Он даже вспомнил парня, у которого убили жену во время бомбежки Лондона — бомба попала прямо в их дом. Вспомнил, как он, Тео, держал его за руку и клялся себе никогда больше не любить, никогда и ни за что. Любовь делает нас такими беззащитными! Я больше не хочу быть беззащитным!
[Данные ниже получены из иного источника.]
(** ** The check of a range in a command *)

(** The result 0, 1 or 2 *)
Definition chk_Jrange (arg : cstring) : Z :=
  if negb (isdigit (deref arg)) then 1
  else
    let pc := skip_digits arg in
    if negb (is_char (deref pc) "-"%char) then 1
    else
      let x := fst (strtol10 arg) in
      if x <? 0 then 1 else if x =? LONG_MAX then 2
      else
        let s := tl pc in
        if negb (isdigit (deref s)) then 1
        else
          let pc := skip_digits s in
          if negb (is_char (deref pc) NUL) && negb (is_char (deref pc) ":"%char) then 1
          else
            let y := fst (strtol10 s) in
            if y <=? x then 1 else if y =? LONG_MAX then 2
            else if is_char (deref pc) ":"%char then
              let s := tl pc in
              if negb (is_char (deref (skip_digits s)) NUL) then 1
              else
                let z := fst (strtol10 s) in
                if z <? 1 then 1 else if z =? LONG_MAX then 2 else 0
            else 0.

End Subjobs.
Он рассказал, как после встречи с Францем лицо Лизл, начавшее было покрываться туманной дымкой, вернулось и утвердилось перед его внутренним взором явственно и неумолимо, во всех мельчайших деталях: с белым шрамиком на шее — ее в детстве поцарапала кошка; с криво сидящим передним зубом, из-за которого Лизл ужасно переживала; с темными ресницами и — по контрасту — со светлыми бровями. Ее лицо перед ним всегда, каждую минуту! Порой он рад этому видению, рад хоть как-то утолить свою безмерную, мучительную тоску. Иногда же он закрывает глаза и кричит: «Уходи! Не приближайся! Оставь меня!»
Он рассказал все это Ингрид, все, без остатка. Он рассказал, она выслушала — и на душе у него стало легче, словно распрямилась туго, до отказа сжатая пружина.